Putting the tobacco plant to positive use
Bright Biotech’s process is animal free, though using growth factors from a genetically-modified source could be controversial, admitted El Hajj. “At Bright Biotech, we produce growth factors identical to native growth factors. Our system removes antibiotic-resistance marker genes and very importantly the newly introduced gene-of-interest does not end up in the pollen adding a containment advantage. Our system is also free of animal pathogen and microbial endotoxins common in fermentation-based technologies.”
The non-food/non-feed crop that the company uses is Nicotiana tabacum (tobacco). One tobacco plant is capable of generating over 10,000 seeds, El Hajj told us. “Tobacco farming is cheaper than fermentation technologies which require expensive bioreactors and infrastructure limiting cost-effective scalability and production capacity especially when yields are very low (<100 milligram per litre of culture).
“Our system is generally recognised as safe (GRAS). Unlike fermentation technologies, our system does not harbour harmful microbial toxins or animal pathogens. This advantage facilitates and reduces cost of protein purification.
“The system relies on light, water and CO2 to drive expression of protein in chloroplasts and hence our technology is more sustainable than fermentation technologies and has net-zero carbon potential.”
The growth factors could also be applied to a wide range of cells including pluripotent stem cells, we were told.
Rapid commercialisation hopes
By significantly reducing the price of growth factors, one of the largest cost drivers of the industry, Bright Biotech says it will facilitate and enable the industrialisation of cultivated meat tackling a $116 billion global industry by 2040.

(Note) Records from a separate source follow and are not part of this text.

(** The callback of [results.map((result, index) => ...)] *)
Definition score_result (now : Z) (queryTerms : list string)
    (allDocTokens : list (list string)) (avgDocLength : R)
    (result : SearchResult) (tokens : list string) : SearchResult :=
  let bm25Score := calculateBM25Score queryTerms tokens allDocTokens avgDocLength in
  let recencyBoost := calculateRecencyBoost now (updated result) in
  let userBoost := calculateUserBoost result in
  let relevanceScore := num_mul (num_mul (Fin bm25Score) recencyBoost) userBoost in
  set_relevanceScore (Math_max (Fin minScore) relevanceScore) result.

Fixpoint map2 {A B C} (f : A -> B -> C) (l : list A) (l' : list B) : list C :=
  match l, l' with
  | x :: l, y :: l' => f x y :: map2 f l l'
  | _, _ => []
  end.

(** [calculateRelevanceScores(results, query, userContext)] *)
Definition calculateRelevanceScores (now : Z) (results : list SearchResult)
    (query : string) : list SearchResult :=
  if (List.length results =? 0)%nat then []
  else if String.eqb query "" then results
  else
    let queryTerms := tokenize query in
    if (List.length queryTerms =? 0)%nat then results
    else
      let docTokens := List.map extractSearchableText results in
      let avgDocLength := INR (sum_lengths docTokens) / INR (List.length docTokens) in
      let scoredResults :=
        map2 (score_result now queryTerms docTokens avgDocLength) results docTokens in
      js_sort by_score_after scoredResults.

End RelevanceScorer.

(** ** Providers *)

(** A stored integration configuration: the [enabled] property ([None] when
    the object has no such property) and the string-valued settings. *)
Record Config := mkConfig {
  enabled : option JS.value;
  settings : gmap string string
}.

(** What a provider's search resolves to. *)
Inductive Value :=
| VArray (items : list SearchResult)         (* an array of results *)
| VWithResults (items : list SearchResult)   (* [{ results: [...] }] *)
| VOther.                                    (* anything else *)

(** A provider's [searchHandler(query, config)].  The remote service is
    described by what its [n]-th invocation (counting from 0) settles to and
    after how many milliseconds. *)
Definition Handler := string -> Config -> nat -> Settled Value * Z.

Record IntegrationDefinition := mkDefinition {
  id : string;
  sourceName : string;
  filterKey : string;
  resultExtractor : option (Value -> Error + list SearchResult);
  validateSearchConfig : option (Config -> option string);
  searchHandler : Handler
}.

Definition invocations (provider : string) (w : World) : nat :=
  List.length (List.filter (String.eqb provider) (calls w)).

(** The thunk [() => definition.searchHandler(trimmedQuery, integrationConfig)] *)
Definition call_handler (definition : IntegrationDefinition) (query : string)
    (config : Config) : Task Value :=
  fun w =>
    let '(r, latency) :=
      searchHandler definition query config (invocations (id definition) w) in
    (r, mkWorld (clock w + Z.max 0 latency) (id definition :: calls w)
                (entropy w) (draws w)).

(** ** integrations/registry.js *)

Module Registry.

Local Open Scope string_scope.

(** [validators.hasRequiredFields(config, fields)] *)
Definition hasRequiredFields (config : Config) (fields : list string) : bool :=
  forallb
    (fun field =>
       match settings config !! field with
       | Some s => negb (String.eqb s "") && negb (String.eqb (JS.trim s) "")
       | None => false
       end)
    fields.

Definition fieldNames (field : string) : string :=
  if String.eqb field "baseUrl" then "Base URL"
  else if String.eqb field "apiToken" then "API Token"
  else if String.eqb field "email" then "Email"
  else if String.eqb field "organization" then "Organization"
  else if String.eqb field "project" then "Project"
  else if String.eqb field "personalAccessToken" then "Personal Access Token"
  else field.

Definition is_missing (config : Config) (field : string) : bool :=
  match settings config !! field with
  | Some s => String.eqb s "" || String.eqb (JS.trim s) ""
  | None => true
  end.

(** [validators.formatMissingFieldsError(config, integrationName, fields)] *)
Definition formatMissingFieldsError (config : Config) (integrationName : string)
    (fields : list string) : string :=
  integrationName ++ " configuration is incomplete. Please provide: "
  ++ RelevanceScorer.join ", "
       (List.map fieldNames (List.filter (is_missing config) fields))
  ++ ".".

(** The [validateSearchConfig] shared by the four integrations. *)
Definition requireFields (integrationName : string) (fields : list string)
    (config : Config) : option string :=
  if negb (hasRequiredFields config fields)
  then Some (formatMissingFieldsError config integrationName fields)
  else None.

(** [(value) => (Array.isArray(value) ? value : [])] *)
Definition arrayExtractor (value : Value) : Error + list SearchResult :=
  match value with
  | VArray items => inr items
  | _ => inr []
  end.

(** Asana's extractor, which also accepts [{ results: [...] }]. *)
Definition asanaExtractor (value : Value) : Error + list SearchResult :=
  match value with
  | VArray items => inr items
  | VWithResults items => inr items
  | VOther => inr []
  end.

(** [module.exports = Object.freeze(integrationRegistry)], in key order; the
    four search functions are the network clients. *)
Definition integrationRegistry (jiraSearch confluenceSearch azureSearch searchAsana : Handler)
  : list IntegrationDefinition :=
  [ mkDefinition "jira" "Jira" "jira" (Some arrayExtractor)
      (Some (requireFields "Jira" ["baseUrl"; "apiToken"])) jiraSearch;
    mkDefinition "confluence" "Confluence" "confluence" (Some arrayExtractor)
      (Some (requireFields "Confluence" ["baseUrl"; "apiToken"])) confluenceSearch;
    mkDefinition "azureDevops" "Azure DevOps" "azureDevops" (Some arrayExtractor)
      (Some (requireFields "Azure DevOps"
               ["organization"; "project"; "personalAccessToken"])) azureSearch;
    mkDefinition "asana" "Asana" "asana" (Some asanaExtractor)
      (Some (requireFields "Asana" ["personalAccessToken"])) searchAsana ].

End Registry.

(** ** main.js: the 'search' handler *)

Module Main.

Record TaskEntry := mkTask {
  task_source : string;
  task_extract : Value -> Error + list SearchResult;
  task_promise : Settled Value
}.

(** The reply sent on ['search-results']. *)
Record Reply := mkReply {
  results : list SearchResult;
  errors : list (string * string)     (* [{ source, error }] *)
}.

(** [results], [errors], [tasks] and the shared state while the loop over
    the registry runs. *)
Record Dispatch := mkDispatch {
  tasks : list TaskEntry;
  validation_errors : list (string * string);
  circuitBreakers : gmap string ErrorHandling.CircuitBreaker;
  world : World
}.

Definition is_filter_token (entry : JS.value) : option string :=
  match entry with
  | JS.Str s => if (0 <? String.length (JS.trim s))%nat then Some s else None
  | _ => None
  end.

(** [Array.isArray(activeFilters) ? activeFilters.filter(...) : []], where
    [None] stands for a value that is not an array. *)
Definition safeFilters (activeFilters : option (list JS.value)) : list string :=
  match activeFilters with
  | Some l => omap is_filter_token l
  | None => []
  end.

(** [integrationConfig.enabled !== undefined ? Boolean(integrationConfig.enabled) : true] *)
Definition isEnabled (integrationConfig : Config) : bool :=
  match enabled integrationConfig with
  | None | Some JS.Undefined => true
  | Some v => JS.truthy v
  end.
(** * chatbot-UI: the intent-resolution engine of [chatbotService.js]

    A shallow embedding of [ChatbotService] (catalog loading, the
    similarity primitives, the pattern scorer, the intent resolver, the
    response facade and the chat history) and of the effect of
    [ChatbotComponent] that fills the chat window, together with the
    properties its specification states about it and further properties
    of the code.

    Modelling conventions.
    - A JavaScript value is a term of [JsVal]; only own data properties
      of plain objects are modelled, so reading a property of any other
      non-nullish value gives [undefined].
    - The scorer, the resolver and the facade are embedded twice.  In
      [Binary64] a JavaScript number is a binary64 float and every
      operation rounds as the source rounds: the properties that depend
      on the value of a score or of [Math.random() * n] (the score of a
      pattern and of an intent, the intent the resolver returns, the
      response selected) are about this embedding.  In the other
      embedding a number is an exact rational ([Q]) and [NaN] is a value
      of its own; the remaining properties are stated on it.
    - A JavaScript string is a [string]: a sequence of 8-bit code units
      (the Latin-1 range of UTF-16 code units).
    - [throw] / [try]-[catch]-[finally] are modelled with [Outcome];
      the mutable service object is passed explicitly; calls to the
      injected logger and metrics collaborators are recorded in a trace
      (the collaborators themselves are assumed not to throw).
      [console.*] diagnostics of these methods are not part of the
      state.
    - [Math.random()] is an explicit argument of [generateResponse].
    - For the chat history, [localStorage] is a finite map from keys to
      strings; whether the page may use it and when it is full are
      parameters of the browser, [JSON.parse] and [JSON.stringify] are
      parameters ([JSON]), and the calls to [console.error] are
      recorded. *)

From Stdlib Require Import Ascii.
From stdpp Require Import base list strings numbers gmap pretty.
From Stdlib Require Import QArith Qround Qminmax Lqa.
From Stdlib Require Floats.

Set Warnings "-inexact-float".
Local Open Scope Z_scope.
Local Open Scope nat_scope.

(** ** Loops *)

(** [for (let k = start; k < start + count; k++) s = body k s]. *)
Fixpoint for_loop {S : Type} (count start : nat) (body : nat → S → S) (s : S) : S :=
  match count with
  | O => s
  | Datatypes.S count' => for_loop count' (Datatypes.S start) body (body start s)
  end.

(** ** Similarity primitives: the edit-distance table *)

Module Levenshtein.
(** The table [matrix], indexed [matrix[j][i]]; a cell that has not
  been written yet ([null] in the source) reads as [0]. *)
Abbreviation Matrix := (list (list nat)).

Section WithAlphabet.
Context {A : Type} `{EqDecision A}.

Definition mget (m : Matrix) (j i : nat) : nat :=
  default 0 (m !! j ≫= λ row, row !! i).

(** [matrix[j][i] = v] for a row that exists. *)
Definition mset (m : Matrix) (j i v : nat) : Matrix :=
  match m !! j with
  | Some row => <[j := <[i := v]> row]> m
  | None => m
  end.

Definition substitutionCost (str1 str2 : list A) (i j : nat) : nat :=
  if decide (str1 !! (i - 1) = str2 !! (j - 1)) then 0 else 1.

Definition fill_cell (str1 str2 : list A) (j i : nat) (m : Matrix) : Matrix :=
  mset m j i
    (Nat.min (Nat.min (mget m j (i - 1) + 1)       (* deletion *)
                      (mget m (j - 1) i + 1))      (* insertion *)
             (mget m (j - 1) (i - 1) + substitutionCost str1 str2 i j)).

Definition fill_table (str1 str2 : list A) : Matrix :=
  let matrix := replicate (length str2 + 1) (replicate (length str1 + 1) 0) in
  let matrix := for_loop (length str1 + 1) 0 (λ i m, mset m 0 i i) matrix in
  let matrix := for_loop (length str2 + 1) 0 (λ j m, mset m j 0 j) matrix in
  for_loop (length str2) 1
    (λ j m, for_loop (length str1) 1 (fill_cell str1 str2 j) m) matrix.

Definition _calculateLevenshteinDistance (str1 str2 : list A) : nat :=
  mget (fill_table str1 str2) (length str2) (length str1).

(** *** Reference notions the table is compared with *)

(** One single-character edit: insert, delete or substitute a
    character anywhere in the string. *)
Inductive edit1 : list A → list A → Prop :=
| edit1_insert pre c post : edit1 (pre ++ post) (pre ++ c :: post)
| edit1_delete pre c post : edit1 (pre ++ c :: post) (pre ++ post)
| edit1_subst pre c d post : edit1 (pre ++ c :: post) (pre ++ d :: post).

(** [edits n a b]: [b] is obtained from [a] by [n] single-character edits. *)
Inductive edits : nat → list A → list A → Prop :=
| edits_nil a : edits 0 a a
| edits_step n a b c : edit1 a b → edits n b c → edits (Datatypes.S n) a c.

(** [n] is the minimum number of edits that transform [a] into [b]. *)
Definition min_edits (a b : list A) (n : nat) : Prop :=
  edits n a b ∧ ∀ m, edits m a b → n ≤ m.

(** An alignment of two strings read from the left, with its cost. *)
Inductive align : list A → list A → nat → Prop :=
| align_nil : align [] [] 0
| align_keep c a b n : align a b n → align (c :: a) (c :: b) n
| align_subst c d a b n : align a b n → align (c :: a) (d :: b) (Datatypes.S n)
| align_delete c a b n : align a b n → align (c :: a) b (Datatypes.S n)
| align_insert d a b n : align a b n → align a (d :: b) (Datatypes.S n).

(** [n] is the cost of a cheapest alignment of [a] and [b]. *)
Definition cheapest_alignment (a b : list A) (n : nat) : Prop :=
  align a b n ∧ ∀ k, align a b k → n ≤ k.

(** The table has [rows] rows of [cols] cells each. *)
Definition shape (rows cols : nat) (m : Matrix) : Prop :=
  length m = rows ∧ ∀ j row, m !! j = Some row → length row = cols.

(** The recurrence the table implements, on prefix lengths:
    [cell j i] is the entry for the first [i] characters of [str1] and
    the first [j] characters of [str2]. *)
Fixpoint cell (str1 str2 : list A) (j : nat) : nat → nat :=
  match j with
  | O => λ i, i
  | Datatypes.S j' =>
      fix row (i : nat) : nat :=
        match i with
        | O => Datatypes.S j'
        | Datatypes.S i' =>
            Nat.min (Nat.min (row i' + 1) (cell str1 str2 j' (Datatypes.S i') + 1))
                    (cell str1 str2 j' i'
                     + substitutionCost str1 str2 (Datatypes.S i') (Datatypes.S j'))
        end
  end.
End WithAlphabet.
End Levenshtein.

(** ** JavaScript strings *)

Module JsString.
(** [String.prototype.toLowerCase] on the Latin-1 range: [A]-[Z] and
    the accented capitals U+00C0-U+00DE other than the multiplication
    sign U+00D7 move up by 32. *)
Definition lower_char (c : ascii) : ascii :=
  let n := nat_of_ascii c in
  if (65 <=? n) && (n <=? 90) || (192 <=? n) && (n <=? 222) && negb (n =? 215)
  then ascii_of_nat (n + 32) else c.

Fixpoint toLowerCase (s : string) : string :=
  match s with
  | EmptyString => EmptyString
  | String c s' => String (lower_char c) (toLowerCase s')
  end.

(** White space and line terminators of the Latin-1 range:
    TAB, LF, VT, FF, CR, SP and NBSP. *)
Definition is_white_space (c : ascii) : bool :=
  match c with
  | "009" | "010" | "011" | "012" | "013" | " " | "160" => true
  | _ => false
  end%char.

Fixpoint trimStart (s : string) : string :=
  match s with
  | EmptyString => EmptyString
  | String c s' => if is_white_space c then trimStart s' else s
  end.

Fixpoint trimEnd (s : string) : string :=
  match s with
  | EmptyString => EmptyString
  | String c s' =>
      match trimEnd s' with
      | EmptyString => if is_white_space c then EmptyString else String c EmptyString
      | rest => String c rest
      end
  end.

Definition trim (s : string) : string := trimEnd (trimStart s).

(** [s.split(' ')]: the pieces between single spaces, empty pieces
    included; the result is never an empty array. *)
Fixpoint split_space (s : string) : list string :=
  match s with
  | EmptyString => [EmptyString]
  | String c s' =>
      if Ascii.eqb c " " then EmptyString :: split_space s'
      else match split_space s' with
           | piece :: pieces => String c piece :: pieces
           | [] => [String c EmptyString]
           end
  end.

(** [s.split(' ').filter(word => word.length > 0)] *)
Definition words (s : string) : list string :=
  filter (λ word, 0 < String.length word) (split_space s).

Fixpoint startsWith (s prefix : string) : bool :=
  match prefix, s with
  | EmptyString, _ => true
  | String p prefix', String c s' => Ascii.eqb c p && startsWith s' prefix'
  | String _ _, EmptyString => false
  end.

Fixpoint includes (s sub : string) : bool :=
  startsWith s sub ||
  match s with
  | EmptyString => false
  | String _ s' => includes s' sub
  end.

Definition chars (s : string) : list ascii := String.list_ascii_of_string s.
End JsString.

(** ** JavaScript values, errors and completions *)

#[warnings="-register-all"] Inductive JsVal : Type :=
| JUndefined
| JNull
| JBool (b : bool)
| JNum (q : Q)
| JNaN
| JStr (s : string)
| JArr (elems : list JsVal)
| JObj (props : list (string * JsVal))
| JFun.

(** ToBoolean *)
Definition truthy (v : JsVal) : bool :=
  match v with
  | JUndefined | JNull | JNaN => false
  | JBool b => b
  | JNum q => negb (Qeq_bool q 0)
  | JStr s => negb (String.eqb s "")
  | JArr _ | JObj _ | JFun => true
  end.

(** [typeof v === 'string'] *)
Definition is_string (v : JsVal) : bool :=
  match v with JStr _ => true | _ => false end.

(** [Array.isArray(v)] *)
Definition isArray (v : JsVal) : bool :=
  match v with JArr _ => true | _ => false end.

Inductive ErrorClass : Type :=
| TypeError
| ChatbotError
| IntentLoadError
| IntentMatchError
| ResponseGenerationError
| ChatHistoryError.

(** An error message; the interpolated value of a template literal
    [`prefix${v}`] is kept as it is. *)
Inductive Message : Type :=
| Text (s : string)
| Template (prefix : string) (v : JsVal).

(** ['prefix' + error.message] *)
Definition prepend (prefix : string) (m : Message) : Message :=
  match m with
  | Text s => Text (prefix +:+ s)
  | Template p v => Template (prefix +:+ p) v
  end.

Record JsError : Type := mkError { err_class : ErrorClass; err_message : Message }.

(** [error instanceof ChatbotError] *)
Definition instanceof_ChatbotError (e : JsError) : bool :=
  match err_class e with
  | TypeError => false
  | _ => true
  end.

(** [error instanceof IntentMatchError] *)
Definition instanceof_IntentMatchError (e : JsError) : bool :=
  match err_class e with
  | IntentMatchError => true
  | _ => false
  end.

(** How an evaluation ends: with a value, or with a thrown error. *)
Inductive Outcome (A : Type) : Type :=
| Normal (a : A)
| Throw (e : JsError).
Arguments Normal {A} a.
Arguments Throw {A} e.

Definition obind {A B : Type} (o : Outcome A) (k : A → Outcome B) : Outcome B :=
  match o with
  | Normal a => k a
  | Throw e => Throw e
  end.

Declare Scope outcome_scope.
Delimit Scope outcome_scope with outcome.
Notation "'let!' x := o 'in' k" := (obind o (λ x, k))
  (at level 10, x name, o at level 100, k at level 200) : outcome_scope.

Fixpoint assoc (name : string) (props : list (string * JsVal)) : JsVal :=
  match props with
  | [] => JUndefined
  | (key, v) :: props' => if String.eqb key name then v else assoc name props'
  end.

(** [v.name]: a [TypeError] on [undefined] and [null], the own property
    of a plain object, [length] of an array or a string, and [undefined]
    everywhere else. *)
Definition get_prop (v : JsVal) (name : string) : Outcome JsVal :=
  match v with
  | JUndefined =>
      Throw (mkError TypeError
        (Text ("Cannot read properties of undefined (reading '" +:+ name +:+ "')")))
  | JNull =>
      Throw (mkError TypeError
        (Text ("Cannot read properties of null (reading '" +:+ name +:+ "')")))
  | JObj props => Normal (assoc name props)
  | JArr elems =>
      Normal (if String.eqb name "length" then JNum (inject_Z (Z.of_nat (length elems)))
              else JUndefined)
  | JStr s =>
      Normal (if String.eqb name "length" then JNum (inject_Z (Z.of_nat (String.length s)))
              else JUndefined)
  | _ => Normal JUndefined
  end.

(** [arr[index]] for an integer index: [undefined] out of range. *)
Definition js_index (elems : list JsVal) (index : Z) : JsVal :=
  if (index <? 0)%Z then JUndefined else default JUndefined (elems !! Z.to_nat index).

Investors seem to agree. Bright Biotech has just closed an oversubscribed $3.2 million seed funding round led by FoodLabs and including impact investors Big Idea Ventures, CPT Capital, the FoodHack syndicate and business angels. “Our technology is very timely for the cultivated meat industry,” said El Hajj. “We are thrilled to be working with our partners and investors to have the first products from our robust, ultra-scalable and sustainable technology available on the market in 2023.”
Christian Guba, Senior Associate at FoodLabs, added: “Bright Biotech’s approach to harnessing chloroplasts for manufacturing growth factors in plants can be a game changer for the cultivated meat industry and will be a key enabler to achieve price parity.”